═══ DATA SHOWN ═══

Lemma diff_spec_unchanged ma mb k : diff_spec ma mb k = None <-> unchanged (ma !! k) (mb !! k).
Proof.
  unfold diff_spec, unchanged. destruct (mb !! k) as [v |], (ma !! k) as [w |]; try done.
  rewrite <- dict_values_equal_same. by destruct (dict_values_equal w v).
Qed.

Lemma diff_used a b df :
  dict_wf a -> dict_wf b -> dict_wf df ->
  (forall k, dict_map df !! k = diff_spec (dict_map a) (dict_map b) k) -> used df <= used a + used b.
Proof.
  intros Ha Hb Hdf Hm. rewrite <- !dict_map_size by done. rewrite <- !size_dom.
  assert (dom (dict_map df) ⊆ dom (dict_map a) ∪ dom (dict_map b)) as Hsub.
  { intros k. rewrite elem_of_union, !elem_of_dom, Hm. unfold diff_spec.
    destruct (dict_map a !! k), (dict_map b !! k); intros [x Hx]; try done; eauto. }
  apply subseteq_size in Hsub.
  pose proof (size_union_alt (dom (dict_map a)) (dom (dict_map b))) as Hu.
  pose proof (subseteq_size (dom (dict_map b) ∖ dom (dict_map a)) (dom (dict_map b)) ltac:(set_solver)). lia.
Qed.

(** C3: a difference is a patch: merging [dict_diff(a, b)] into [a] gives
    every key of [b] its value in [b] and marks every key only [a] has as NULL; and it
    holds exactly the keys whose values differ or that one of the two lacks. *)
Theorem dict_diff_patches (n : Z) (a b : dict)
    (Ha : store_ready n a) (Hb : dict_wf b) (Hbn : has_null (table b))
    (Hn : used a + used b <= n) :
  exists df a', dict_diff [] (Some a) (Some b) = Some (Some df, []) /\
    dict_merge [] a (Some df) = Some (0, a', []) /\
    (forall k, patched (dict_map a !! k) (dict_map b !! k) (dict_map a' !! k)) /\
    (forall k, dict_map df !! k = None <-> unchanged (dict_map a !! k) (dict_map b !! k)).
Proof.
  pose proof Ha as [Hwf Hnt Hnull Hf Hu].
  assert (0 <= used a) by (rewrite <- dict_map_size by done; lia).
  destruct (dict_diff_spec [] a b) as (r & o' & Hd & Hr & Ho); [done.. | lia |].
  destruct (Ho eq_refl) as [[df ->] ->]. destruct Hr as (Hdf & Hdn & Hm).
  pose proof (diff_used a b df Hwf Hb Hdf Hm) as Hud.
  destruct (dict_merge_spec n [] a df Ha Hdf) as (rc & a' & o' & Hmg & _ & Hmm & _ & Ho'); [lia |].
  destruct (Ho' eq_refl) as [-> ->]. exists df, a'. split_and!; [done.. | |]; intros k.
  2: by rewrite Hm, diff_spec_unchanged.
  rewrite Hmm by done. rewrite lookup_union, Hm. unfold diff_spec, patched.
  destruct (dict_map b !! k) as [v |], (dict_map a !! k) as [w |]; cbn; auto.
  destruct (dict_values_equal w v) eqn:He; cbn; [| eauto]. apply dict_values_equal_same in He. eauto.
Qed.

Definition other_keys : dict := put (put empty_dict (B "host") (VInt 1)) (B "user") (VInt 3).

Definition call_signs : dict := put (put empty_dict (B "call") (VStr (Some (B "N0CALL")))) (B "mode") (VStr (Some (B "usb"))).
Definition other_calls : dict := put (put empty_dict (B "call") (VStr (Some (B "K1ABC")))) (B "mode") (VStr (Some (B "usb"))).

(** Another call sign, and the same mode. *)
Lemma dict_diff_patches_witness :
  exists df a', dict_diff [] (Some call_signs) (Some other_calls) = Some (Some df, []) /\
    dict_merge [] call_signs (Some df) = Some (0, a', []) /\
    dict_map df !! B "mode" = None /\ dict_map a' !! B "call" = Some (VStr (Some (B "K1ABC"))).
Proof.
  assert (Hc : store_ready 10 call_signs) by (unfold call_signs; do 2 (apply put_ready; [| lia]); by apply empty_ready).
  assert (Ho : store_ready 0 other_calls) by (unfold other_calls; do 2 (apply put_ready; [| lia]); by apply empty_ready).
  destruct Ho as [Hwf _ Hnull _ _]. destruct (dict_diff_patches 10 call_signs other_calls Hc Hwf Hnull ltac:(vm_compute; discriminate)) as (df & a' & Hd & Hm & Hp & Hu).
  assert (dict_map call_signs !! B "mode" = Some (VStr (Some (B "usb"))) /\ dict_map other_calls !! B "mode" = Some (VStr (Some (B "usb"))) /\
    dict_map call_signs !! B "call" = Some (VStr (Some (B "N0CALL"))) /\ dict_map other_calls !! B "call" = Some (VStr (Some (B "K1ABC")))) as (E1 & E2 & E3 & E4)
    by (split_and!; vm_compute; reflexivity).
  specialize (Hu (B "mode")). rewrite E1, E2 in Hu. specialize (Hp (B "call")). rewrite E3, E4 in Hp.
  exists df, a'. split; [exact Hd |]. split; [exact Hm |]. split; [apply Hu; constructor |].
  destruct Hp as [Hk | (w & Hw & _ & Hs)]; [exact Hk |]. injection Hw as <-. inversion Hs.
Defined.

═══

Only an exact copy of the listing above, from its first line up to and including the line with "Lemma diff_used a", counts as the answer.

Lemma diff_spec_unchanged ma mb k : diff_spec ma mb k = None <-> unchanged (ma !! k) (mb !! k).
Proof.
  unfold diff_spec, unchanged. destruct (mb !! k) as [v |], (ma !! k) as [w |]; try done.
  rewrite <- dict_values_equal_same. by destruct (dict_values_equal w v).
Qed.

Lemma diff_used a b df :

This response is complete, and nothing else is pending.